ATHABASCA – You’ll be sure to see plenty of orange shirts this week as the National Day for Truth and Reconciliation arrives on September 30, and many of them, at least in the Athabasca region, will sport a new design created by a former student of the Smith School and Edwin Parr Composite.

When Smith School principal Amber Hensch was looking for an artist to create a design that could be incorporated into the orange shirts worn to commemorate Orange Shirt Day, also officially recognized as Canada’s National Day for Truth and reconciliation, she actually went to Tara Cardinal’s older sister first.

“My older sister was actually offered the opportunity but turned it down, so I stepped in. The principal was basically looking for former artists from the school,” Cardinal said in a Sept. 23 interview.

The drawing shows a community of people, holding hands around a pole adorned with pairs of shoes. Misty colored streams in the background can also be seen, as the entire scene takes place on the back of a large turtle.

“As this is the second year we’ve recognized the National Day of Truth and Reconciliation, I wanted it to have meaning,” the 20-year-old artist said, explaining his vision for the design, inspired by his experience at a recent powwow that featured a similar pole adorned with children’s shoes.

“They had this big pole and had a bunch of shoes and I thought that was a really good idea because the shoes represent, to me, they represent the children who were recently found in Canada in unmarked graves. I had to link this. And then the lights that come on are just our ancestors.

“I realized that I don’t have to go through my pain alone, we do it as a community, and there is so much healing that way.

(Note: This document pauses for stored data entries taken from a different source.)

(* ===== verification/Metrics.v ===== *)
(** * Metric names and histogram buckets (internal/metrics)

    The names and labels shared by the shim that emits the series and the
    controller that queries them, and the snapping of a latency objective to a
    histogram boundary. *)

From S2P Require Import Prelude GoFloat.
Local Open Scope Z_scope.
Local Open Scope go_scope.

Module metrics.

Definition Prefix : string := "llmcp".
Definition RequestsStartedTotal : string := Prefix +:+ "_inference_requests_started_total".
Definition RequestsTotal : string := Prefix +:+ "_inference_requests_total".
Definition RequestDurationSeconds : string := Prefix +:+ "_inference_request_duration_seconds".
Definition TTFTSeconds : string := Prefix +:+ "_inference_ttft_seconds".
Definition TPOTSeconds : string := Prefix +:+ "_inference_tpot_seconds".
Definition OutputTokensTotal : string := Prefix +:+ "_inference_output_tokens_total".
Definition OutputChunksTotal : string := Prefix +:+ "_inference_output_chunks_total".
Definition InterChunkSeconds : string := Prefix +:+ "_inference_inter_chunk_seconds".
Definition ReportedOutputTokensTotal : string := Prefix +:+ "_inference_reported_output_tokens_total".
Definition UsageRequestsTotal : string := Prefix +:+ "_inference_usage_requests_total".
Definition RequestsInFlight : string := Prefix +:+ "_inference_requests_in_flight".
Definition QueueDepth : string := Prefix +:+ "_inference_queue_depth".
Definition UpstreamErrorsTotal : string := Prefix +:+ "_shim_upstream_errors_total".
Definition ShimInfo : string := Prefix +:+ "_shim_info".
Definition CanaryPromotionsTotal : string := Prefix +:+ "_canary_promotions_total".
Definition CanaryRollbacksTotal : string := Prefix +:+ "_canary_rollbacks_total".
Definition CanaryCurrentWeight : string := Prefix +:+ "_canary_current_weight".
Definition CanaryDesiredWeight : string := Prefix +:+ "_canary_desired_weight".
Definition CanaryFailedChecks : string := Prefix +:+ "_canary_failed_checks".
Definition AnalysisVerdictsTotal : string := Prefix +:+ "_analysis_verdicts_total".
Definition AnalysisCheckDurationSeconds : string := Prefix +:+ "_analysis_check_duration_seconds".
Definition AutoscaleDesiredReplicas : string := Prefix +:+ "_autoscale_desired_replicas".
Definition LabelModel : string := "model".
Definition LabelVariant : string := "variant".
Definition LabelOperation : string := "operation".
Definition LabelCode : string := "code".
Definition LabelReason : string := "reason".
Definition LabelNamespace : string := "namespace".
Definition LabelName : string := "name".
Definition LabelModelDeployment : string := "model_deployment".
Definition LabelVerdict : string := "verdict".
Definition OperationChat : string := "chat.completions".
Definition OperationCompletion : string := "completions".
Definition OperationEmbeddings : string := "embeddings".
Definition OperationModels : string := "models".
Definition OperationOther : string := "other".
Definition ReasonUnreachable : string := "unreachable".
Definition ReasonStreamAborted : string := "stream_aborted".
Definition ReasonClientCanceled : string := "client_canceled".

Definition NormalizeOperation (path : string) : string :=
  if path == "/v1/chat/completions" then OperationChat
  else if path == "/v1/completions" then OperationCompletion
  else if path == "/v1/embeddings" then OperationEmbeddings
  else if path == "/v1/models" then OperationModels
  else OperationOther.

(** ** Buckets *)

(** The float literal [n/d]: division rounds to the nearest float, as the
    compiler rounds a decimal literal. *)
Definition lit (n d : Z) : f64.t := f64.div (f64.of_Z n) (f64.of_Z d).

Definition TTFTBuckets : list f64.t :=
  [lit 10 1000; lit 25 1000; lit 50 1000; lit 1 10; lit 15 100; lit 25 100; lit 4 10; lit 6 10;
   lit 8 10; lit 1 1; lit 15 10; lit 2 1; lit 3 1; lit 5 1; lit 75 10; lit 10 1; lit 15 1;
   lit 20 1; lit 30 1].

Definition DurationBuckets : list f64.t :=
  [lit 5 100; lit 1 10; lit 25 100; lit 5 10; lit 1 1; lit 2 1; lit 3 1; lit 5 1; lit 75 10;
   lit 10 1; lit 15 1; lit 20 1; lit 30 1; lit 45 1; lit 60 1; lit 120 1].

Definition TPOTBuckets : list f64.t :=
  [lit 1 1000; lit 25 10000; lit 5 1000; lit 1 100; lit 2 100; lit 35 1000; lit 5 100;
   lit 75 1000; lit 1 10; lit 15 100; lit 25 100; lit 5 10; lit 1 1; lit 25 10].

(** [cmp.Less] on floats, and [==]. *)
Definition cmpLess (x y : f64.t) : bool := (f64.IsNaN x && negb (f64.IsNaN y)) || f64.ltb x y.

Definition float_eq (x y : f64.t) : bool := SpecFloat.SFeqb x y.

(** The loop of [slices.BinarySearch]: the least index in [[i, j)] whose element
    is not less than the target. *)
Fixpoint bsearch (fuel : nat) (i j : nat) (less : nat -> bool) : nat :=
  match fuel with
  | O => i
  | S f =>
      if (i <? j)%nat then
        let h := ((i + j) / 2)%nat in
        if less h then bsearch f (h + 1) j less else bsearch f i h less
      else i
  end.

(** [x[k]], only used inside the bounds. *)
Definition elem_at (x : list f64.t) (k : nat) : f64.t := from_ptr f64.zero (x !! k).

Definition BinarySearch (x : list f64.t) (target : f64.t) : nat * bool :=
  let n := length x in
  let i := bsearch (S n) 0 n (fun h => cmpLess (elem_at x h) target) in
  (i, (i <? n)%nat
      && (float_eq (elem_at x i) target || (f64.IsNaN (elem_at x i) && f64.IsNaN target))).

Definition SnapToBucket (threshold : f64.t) (buckets : list f64.t) : f64.t * bool :=
  match buckets with
  | [] => (threshold, false)
  | _ =>
      let (idx, exact) := BinarySearch buckets threshold in
      if exact then (threshold, false)
      else if (length buckets <=? idx)%nat
      then (elem_at buckets (length buckets - 1), true)
      else (elem_at buckets idx, true)
  end.

(** ** Binary search *)

Lemma bsearch_spec n fuel i j less :
  (j - i < fuel)%nat -> (i <= j <= n)%nat ->
  (forall a b, (a <= b < n)%nat -> less b = true -> less a = true) ->
  let k := bsearch fuel i j less in
  (i <= k <= j)%nat /\ (forall a, (i <= a < k)%nat -> less a = true)
  /\ (forall a, (k <= a < j)%nat -> less a = false).
Proof.
  intros Hf Hij Hmono. revert i j Hf Hij. induction fuel as [|f IH]; intros i j Hf Hij; [lia|].
  cbn [bsearch]. destruct (Nat.ltb_spec i j) as [Hlt|Hge].
  - set (h := ((i + j) / 2)%nat). assert (i <= h < j)%nat.
    { subst h. pose proof (Nat.div_mod_eq (i + j) 2). pose proof (Nat.mod_upper_bound (i + j) 2).
      lia. }
    destruct (less h) eqn:E.
    + destruct (IH (h + 1)%nat j) as (A & B & C); try lia. split; [lia|]. split; [|done].
      intros a Ha. destruct (Nat.le_gt_cases a h) as [H1|H1]; [apply (Hmono a h); done || lia|].
      apply B. lia.
    + destruct (IH i h) as (A & B & C); try lia. split; [lia|]. split; [done|].
      intros a Ha. destruct (Nat.lt_ge_cases a h) as [H1|H1]; [apply C; lia|].
      destruct (less a) eqn:Ea; [|done]. by rewrite (Hmono h a) in E by (done || lia).
  - split; [lia|]. split; intros; lia.
Qed.

Lemma SnapToBucket_nonempty t buckets :
  buckets <> [] ->
  SnapToBucket t buckets =
  let (idx, exact) := BinarySearch buckets t in
  if exact then (t, false)
  else if (length buckets <=? idx)%nat then (elem_at buckets (length buckets - 1), true)
  else (elem_at buckets idx, true).
Proof. by destruct buckets. Qed.

(** A canonical finite float. *)
Definition ordinary (x : f64.t) : Prop := f64.valid x /\ f64.is_finite x = true.

Lemma cmpLess_ordinary x y : ordinary x -> cmpLess x y = f64.ltb x y.
Proof. intros [_ H]. unfold cmpLess. by destruct x. Qed.

Lemma ordinary_trans x y z :
  ordinary x -> ordinary y -> ordinary z -> f64.ltb x y = true -> f64.ltb y z = true ->
  f64.ltb x z = true.
Proof.
  intros [Vx Fx] [Vy Fy] [Vz Fz]. rewrite !ltb_toQ by done. apply QArith_base.Qlt_trans.
Qed.

Lemma ordinary_not_NaN x : ordinary x -> f64.IsNaN x = false.
Proof. intros [_ H]. by destruct x. Qed.

Lemma ordinary_cases x y :
  ordinary x -> ordinary y -> f64.ltb x y = false -> float_eq x y = false -> f64.ltb y x = true.
Proof.
  intros Hx%ordinary_not_NaN Hy%ordinary_not_NaN Hlt Heq.
  pose proof (leb_negb_ltb x y Hx Hy) as Hn.
  destruct (f64.ltb y x) eqn:E; [done|]. exfalso. revert Hn Hlt Heq.
  unfold float_eq, f64.leb, f64.ltb, SpecFloat.SFeqb, SpecFloat.SFleb, SpecFloat.SFltb.
  destruct (SpecFloat.SFcompare x y) as [[]|]; done.
Qed.

(** ** Properties *)

(** An objective is snapped to the least boundary that is not below it.
    For strictly increasing finite buckets and a finite threshold, the binary
    search of [SnapToBucket] returns a boundary not below the threshold such
    that every boundary below it is below the threshold; when the threshold is
    above all of them it returns the last one; and it reports a change exactly
    when the threshold is not itself a boundary. *)
Theorem SnapToBucket_least threshold buckets :
  ordinary threshold -> Forall ordinary buckets -> buckets <> [] ->
  StronglySorted (fun x y => f64.ltb x y = true) buckets ->
  exists k b, buckets !! k = Some b
  /\ (forall a x, (a < k)%nat -> buckets !! a = Some x -> f64.ltb x threshold = true)
  /\ let (snapped, changed) := SnapToBucket threshold buckets in
     (if changed then snapped = b /\ (f64.ltb threshold b = true
                                      \/ k = (length buckets - 1)%nat /\ f64.ltb b threshold = true)
      else snapped = threshold /\ float_eq b threshold = true).
Proof.
  intros Ht Hall Hne Hs.
  assert (Hord : forall k x, buckets !! k = Some x -> ordinary x).
  { intros k x Hk. rewrite Forall_lookup in Hall. by eapply Hall. }
  assert (Hlt : forall a b x y, (a < b)%nat -> buckets !! a = Some x -> buckets !! b = Some y ->
                 f64.ltb x y = true).
  { clear -Hs. intros a b x y Hab. revert a b Hab.
    induction Hs as [|z l Hs IH Hz]; intros a b Hab Ha Hb; [done|].
    destruct b as [|b]; [lia|]. destruct a as [|a]; cbn in *.
    - simplify_eq. rewrite Forall_lookup in Hz. by eapply Hz.
    - apply (IH a b); auto with lia. }
  set (n := length buckets). set (at_ := elem_at buckets).
  assert (Hat : forall k, (k < n)%nat -> buckets !! k = Some (at_ k)).
  { intros k Hk. destruct (lookup_lt_is_Some_2 buckets k Hk) as [x Hx]. subst at_. unfold elem_at. by rewrite Hx. }
  assert (Hn : (0 < n)%nat) by (subst n; destruct buckets; cbn; done || lia).
  set (less := fun h => cmpLess (at_ h) threshold).
  assert (Hless : forall k, (k < n)%nat -> less k = f64.ltb (at_ k) threshold).
  { intros k Hk. subst less. cbn. apply cmpLess_ordinary. eapply Hord, Hat, Hk. }
  destruct (bsearch_spec n (S n) 0 n less) as (Hk & Hbelow & Habove); [lia|lia| |].
  { intros a b Hab Hb. rewrite Hless in * by lia.
    destruct (decide (a = b)) as [->|]; [done|].
    eapply (ordinary_trans _ (at_ b)); eauto with lia.
    eapply Hlt; [|apply Hat; lia|apply Hat; lia]. lia. }
  rewrite (SnapToBucket_nonempty _ _ Hne). unfold BinarySearch. cbv zeta. set (k := bsearch (S n) 0 n less) in *.
  change (bsearch (S (length buckets)) 0 (length buckets)
            (fun h => cmpLess (elem_at buckets h) threshold)) with k.
  change (length buckets) with n. change (elem_at buckets) with at_.
  assert (Hblw : forall a x, (a < k)%nat -> buckets !! a = Some x -> f64.ltb x threshold = true).
  { intros a x Ha Hx. rewrite Hat in Hx by lia. injection Hx as <-.
    rewrite <- Hless by lia. apply Hbelow. lia. }
  assert (Hnan : f64.IsNaN threshold = false) by (by apply ordinary_not_NaN).
  rewrite Hnan, andb_false_r, orb_false_r.
  destruct (Nat.ltb_spec k n) as [Hkn|Hkn]; cbn [andb].
  - exists k, (at_ k). split; [by apply Hat|]. split; [done|].
    destruct (float_eq (at_ k) threshold) eqn:Eq; [done|].
    rewrite (proj2 (Nat.leb_gt n k)) by lia. split; [done|]. left.
    apply ordinary_cases; try done; [eapply Hord, Hat, Hkn|]. rewrite <- Hless by lia.
    apply Habove. lia.
  - rewrite (proj2 (Nat.leb_le n k)) by lia.
    exists (n - 1)%nat, (at_ (n - 1)%nat). split; [apply Hat; lia|]. split; [|split; [done|right]].
    + intros a x Ha. apply Hblw. lia.
    + split; [done|]. apply (Hblw (n - 1)%nat); [lia|apply Hat; lia].
Qed.

Lemma SnapToBucket_least_witness :
  exists k b, TTFTBuckets !! k = Some b
  /\ (forall a x, (a < k)%nat -> TTFTBuckets !! a = Some x -> f64.ltb x (lit 1 2) = true)
  /\ let (snapped, changed) := SnapToBucket (lit 1 2) TTFTBuckets in
     (if changed then snapped = b /\ (f64.ltb (lit 1 2) b = true
                        \/ k = (length TTFTBuckets - 1)%nat /\ f64.ltb b (lit 1 2) = true)
      else snapped = lit 1 2 /\ float_eq b (lit 1 2) = true).
Proof.
  apply (SnapToBucket_least (lit 1 2) TTFTBuckets); [by split| |done|];
    repeat constructor; vm_compute; reflexivity.
Defined.

End metrics.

So, I have our elders; our men; our little elders, our children; and our women, so it’s a full and whole community… and then the turtle represents us, to this day, and we still have our place here and we fight to make our voices heard.

Cardinal said she is relieved that the stories that were once heard only behind closed doors in her family are now being made public and subject to public scrutiny. She remembers being asked her opinion on this story in a high school social studies class just a few years ago.

“I definitely didn’t coat anything,” she said. “In my family, when it comes to our story, we really want to be able to talk about it among friends and peers and that’s really important to us because people can tell our stories and now we’re being heard.”

Another inspiration for the design was a recent medicine walk she attended through the Athabasca Native Friendship Center, she said.

“Just being able to be outside and being able to really dedicate myself to thinking about ideas and what I really wanted to get out clicked. Inspiration!” she says. “Honestly, I’m really, really grateful for this opportunity because not only do I have support for my family, but it’s also for my little cousins ​​because they can look up to me and it’s really a stepping stone. for me to fit in. I’m so lucky to be able to do this.